_PROBLEM DESCRIPTION_. From the records below, transcribe exactly the lines that begin at the line with "(** WhiteSpace and" and end at the line with "if (Nat.leb 65 n && Nat.leb n 90)", both included.
- - - - -
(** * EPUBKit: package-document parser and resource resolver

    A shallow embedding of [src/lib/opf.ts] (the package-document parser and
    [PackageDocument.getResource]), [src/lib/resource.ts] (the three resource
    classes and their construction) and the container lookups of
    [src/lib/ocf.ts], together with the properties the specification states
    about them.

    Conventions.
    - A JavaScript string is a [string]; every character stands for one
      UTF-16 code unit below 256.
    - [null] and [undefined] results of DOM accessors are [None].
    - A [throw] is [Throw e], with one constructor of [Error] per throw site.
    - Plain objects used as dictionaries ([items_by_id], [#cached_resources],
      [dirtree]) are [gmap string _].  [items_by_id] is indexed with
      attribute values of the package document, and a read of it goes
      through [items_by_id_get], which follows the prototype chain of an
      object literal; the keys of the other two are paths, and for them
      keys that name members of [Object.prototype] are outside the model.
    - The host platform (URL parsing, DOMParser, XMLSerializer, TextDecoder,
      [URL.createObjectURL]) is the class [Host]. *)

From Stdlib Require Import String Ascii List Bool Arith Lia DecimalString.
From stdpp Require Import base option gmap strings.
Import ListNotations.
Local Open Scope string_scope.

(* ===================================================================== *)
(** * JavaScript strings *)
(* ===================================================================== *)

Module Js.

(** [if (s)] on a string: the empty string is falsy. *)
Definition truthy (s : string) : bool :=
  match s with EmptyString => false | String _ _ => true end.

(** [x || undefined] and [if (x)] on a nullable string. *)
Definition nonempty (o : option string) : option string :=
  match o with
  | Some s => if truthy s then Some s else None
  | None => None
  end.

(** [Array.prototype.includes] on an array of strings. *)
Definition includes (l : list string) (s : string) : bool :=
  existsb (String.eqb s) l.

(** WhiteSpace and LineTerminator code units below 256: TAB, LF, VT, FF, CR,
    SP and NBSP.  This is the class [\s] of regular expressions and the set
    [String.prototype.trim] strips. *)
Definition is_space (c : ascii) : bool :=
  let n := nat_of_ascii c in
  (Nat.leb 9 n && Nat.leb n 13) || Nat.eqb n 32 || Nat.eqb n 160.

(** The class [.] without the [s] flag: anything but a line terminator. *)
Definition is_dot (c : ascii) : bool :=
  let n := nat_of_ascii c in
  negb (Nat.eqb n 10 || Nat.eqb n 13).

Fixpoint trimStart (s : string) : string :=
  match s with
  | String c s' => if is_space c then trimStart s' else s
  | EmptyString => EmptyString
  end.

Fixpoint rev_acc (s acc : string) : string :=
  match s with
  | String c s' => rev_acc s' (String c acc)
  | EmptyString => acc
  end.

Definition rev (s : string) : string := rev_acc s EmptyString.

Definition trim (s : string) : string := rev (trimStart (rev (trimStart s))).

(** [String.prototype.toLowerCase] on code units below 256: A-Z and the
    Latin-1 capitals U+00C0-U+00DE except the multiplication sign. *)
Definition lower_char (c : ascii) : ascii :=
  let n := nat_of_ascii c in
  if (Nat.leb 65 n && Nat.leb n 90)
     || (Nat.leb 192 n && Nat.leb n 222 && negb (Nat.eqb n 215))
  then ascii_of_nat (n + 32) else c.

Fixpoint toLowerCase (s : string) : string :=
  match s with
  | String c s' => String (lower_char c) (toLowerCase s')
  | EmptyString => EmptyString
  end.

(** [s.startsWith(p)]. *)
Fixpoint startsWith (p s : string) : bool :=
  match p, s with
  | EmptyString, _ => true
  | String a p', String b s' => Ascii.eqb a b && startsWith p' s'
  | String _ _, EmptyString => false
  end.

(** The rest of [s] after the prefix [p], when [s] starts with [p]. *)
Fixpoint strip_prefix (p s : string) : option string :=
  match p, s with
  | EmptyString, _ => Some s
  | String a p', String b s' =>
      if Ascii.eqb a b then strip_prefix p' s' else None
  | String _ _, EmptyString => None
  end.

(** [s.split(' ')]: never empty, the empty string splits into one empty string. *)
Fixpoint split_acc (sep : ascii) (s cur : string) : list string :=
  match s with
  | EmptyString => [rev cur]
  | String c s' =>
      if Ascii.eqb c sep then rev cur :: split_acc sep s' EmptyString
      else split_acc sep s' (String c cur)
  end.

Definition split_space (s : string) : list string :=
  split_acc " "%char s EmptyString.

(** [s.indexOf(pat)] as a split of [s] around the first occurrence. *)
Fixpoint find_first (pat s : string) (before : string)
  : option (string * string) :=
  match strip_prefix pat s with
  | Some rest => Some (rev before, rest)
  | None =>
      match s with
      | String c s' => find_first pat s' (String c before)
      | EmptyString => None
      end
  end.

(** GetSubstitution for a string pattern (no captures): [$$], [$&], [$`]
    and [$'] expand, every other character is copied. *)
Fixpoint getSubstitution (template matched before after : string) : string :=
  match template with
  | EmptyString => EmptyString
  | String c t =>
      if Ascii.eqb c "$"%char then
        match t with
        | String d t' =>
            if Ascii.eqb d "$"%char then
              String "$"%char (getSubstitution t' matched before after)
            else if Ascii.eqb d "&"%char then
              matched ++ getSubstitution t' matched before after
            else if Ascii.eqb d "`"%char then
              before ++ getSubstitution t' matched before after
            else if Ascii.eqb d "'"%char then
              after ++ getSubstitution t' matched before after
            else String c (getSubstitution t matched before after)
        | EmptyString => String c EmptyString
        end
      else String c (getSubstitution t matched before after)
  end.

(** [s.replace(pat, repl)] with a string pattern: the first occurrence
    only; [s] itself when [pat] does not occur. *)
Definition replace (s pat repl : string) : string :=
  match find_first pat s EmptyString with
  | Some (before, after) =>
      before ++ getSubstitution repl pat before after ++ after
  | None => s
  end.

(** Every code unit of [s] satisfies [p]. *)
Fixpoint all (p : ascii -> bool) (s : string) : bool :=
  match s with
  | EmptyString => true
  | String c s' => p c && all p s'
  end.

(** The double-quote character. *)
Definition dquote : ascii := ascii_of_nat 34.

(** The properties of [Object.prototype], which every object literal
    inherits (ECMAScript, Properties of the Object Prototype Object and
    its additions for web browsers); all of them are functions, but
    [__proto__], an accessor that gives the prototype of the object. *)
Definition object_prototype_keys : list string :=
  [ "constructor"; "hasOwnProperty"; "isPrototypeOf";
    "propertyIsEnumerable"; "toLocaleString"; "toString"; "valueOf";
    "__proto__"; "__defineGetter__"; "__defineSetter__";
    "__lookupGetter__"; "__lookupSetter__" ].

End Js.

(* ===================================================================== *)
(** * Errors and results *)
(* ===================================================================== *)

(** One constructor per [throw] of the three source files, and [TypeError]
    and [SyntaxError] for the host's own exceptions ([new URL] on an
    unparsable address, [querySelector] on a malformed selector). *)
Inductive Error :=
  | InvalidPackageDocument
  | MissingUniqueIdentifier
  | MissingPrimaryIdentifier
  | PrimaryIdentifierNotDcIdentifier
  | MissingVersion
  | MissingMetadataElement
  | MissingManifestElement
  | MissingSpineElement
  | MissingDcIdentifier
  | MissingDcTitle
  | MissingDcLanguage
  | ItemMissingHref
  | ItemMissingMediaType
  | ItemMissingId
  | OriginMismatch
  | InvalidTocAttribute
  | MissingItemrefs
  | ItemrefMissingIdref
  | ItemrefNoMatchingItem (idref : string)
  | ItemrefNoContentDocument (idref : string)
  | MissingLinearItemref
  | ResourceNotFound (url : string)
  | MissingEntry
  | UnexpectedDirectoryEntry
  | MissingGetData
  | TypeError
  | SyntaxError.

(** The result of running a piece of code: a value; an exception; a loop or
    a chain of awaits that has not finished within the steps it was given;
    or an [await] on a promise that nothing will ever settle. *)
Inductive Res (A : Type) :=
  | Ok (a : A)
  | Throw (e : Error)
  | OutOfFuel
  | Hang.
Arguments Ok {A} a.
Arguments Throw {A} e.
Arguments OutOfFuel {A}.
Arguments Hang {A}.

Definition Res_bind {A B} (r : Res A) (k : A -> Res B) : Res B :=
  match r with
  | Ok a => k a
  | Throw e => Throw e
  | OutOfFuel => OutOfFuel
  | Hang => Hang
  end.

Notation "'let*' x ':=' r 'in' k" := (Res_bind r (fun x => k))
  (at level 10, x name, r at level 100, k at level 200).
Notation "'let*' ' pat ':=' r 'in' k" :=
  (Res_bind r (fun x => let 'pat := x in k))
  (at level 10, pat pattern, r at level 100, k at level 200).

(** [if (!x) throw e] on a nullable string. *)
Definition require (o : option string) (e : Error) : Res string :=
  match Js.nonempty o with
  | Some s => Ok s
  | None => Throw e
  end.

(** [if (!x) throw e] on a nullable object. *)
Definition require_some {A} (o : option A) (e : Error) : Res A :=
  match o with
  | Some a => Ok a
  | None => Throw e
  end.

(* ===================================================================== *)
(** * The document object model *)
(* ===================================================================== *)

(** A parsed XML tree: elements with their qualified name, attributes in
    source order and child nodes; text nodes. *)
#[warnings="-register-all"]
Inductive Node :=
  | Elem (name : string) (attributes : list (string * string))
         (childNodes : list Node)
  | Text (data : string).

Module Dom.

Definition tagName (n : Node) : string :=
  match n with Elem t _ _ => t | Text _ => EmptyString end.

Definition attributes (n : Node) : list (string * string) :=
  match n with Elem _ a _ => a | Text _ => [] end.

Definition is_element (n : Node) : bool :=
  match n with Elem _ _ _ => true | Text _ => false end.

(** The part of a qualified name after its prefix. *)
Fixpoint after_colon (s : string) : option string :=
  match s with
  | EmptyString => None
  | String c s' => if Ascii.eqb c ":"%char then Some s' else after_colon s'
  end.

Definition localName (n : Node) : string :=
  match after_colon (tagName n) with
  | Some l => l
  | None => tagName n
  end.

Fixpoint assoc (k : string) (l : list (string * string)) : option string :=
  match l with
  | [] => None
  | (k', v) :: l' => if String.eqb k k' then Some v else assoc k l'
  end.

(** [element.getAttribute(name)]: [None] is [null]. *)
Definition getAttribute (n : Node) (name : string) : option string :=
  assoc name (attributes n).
- - - - -
_EXPECTED ANSWER_.
(** WhiteSpace and LineTerminator code units below 256: TAB, LF, VT, FF, CR,
    SP and NBSP.  This is the class [\s] of regular expressions and the set
    [String.prototype.trim] strips. *)
Definition is_space (c : ascii) : bool :=
  let n := nat_of_ascii c in
  (Nat.leb 9 n && Nat.leb n 13) || Nat.eqb n 32 || Nat.eqb n 160.

(** The class [.] without the [s] flag: anything but a line terminator. *)
Definition is_dot (c : ascii) : bool :=
  let n := nat_of_ascii c in
  negb (Nat.eqb n 10 || Nat.eqb n 13).

Fixpoint trimStart (s : string) : string :=
  match s with
  | String c s' => if is_space c then trimStart s' else s
  | EmptyString => EmptyString
  end.

Fixpoint rev_acc (s acc : string) : string :=
  match s with
  | String c s' => rev_acc s' (String c acc)
  | EmptyString => acc
  end.

Definition rev (s : string) : string := rev_acc s EmptyString.

Definition trim (s : string) : string := rev (trimStart (rev (trimStart s))).

(** [String.prototype.toLowerCase] on code units below 256: A-Z and the
    Latin-1 capitals U+00C0-U+00DE except the multiplication sign. *)
Definition lower_char (c : ascii) : ascii :=
  let n := nat_of_ascii c in
  if (Nat.leb 65 n && Nat.leb n 90)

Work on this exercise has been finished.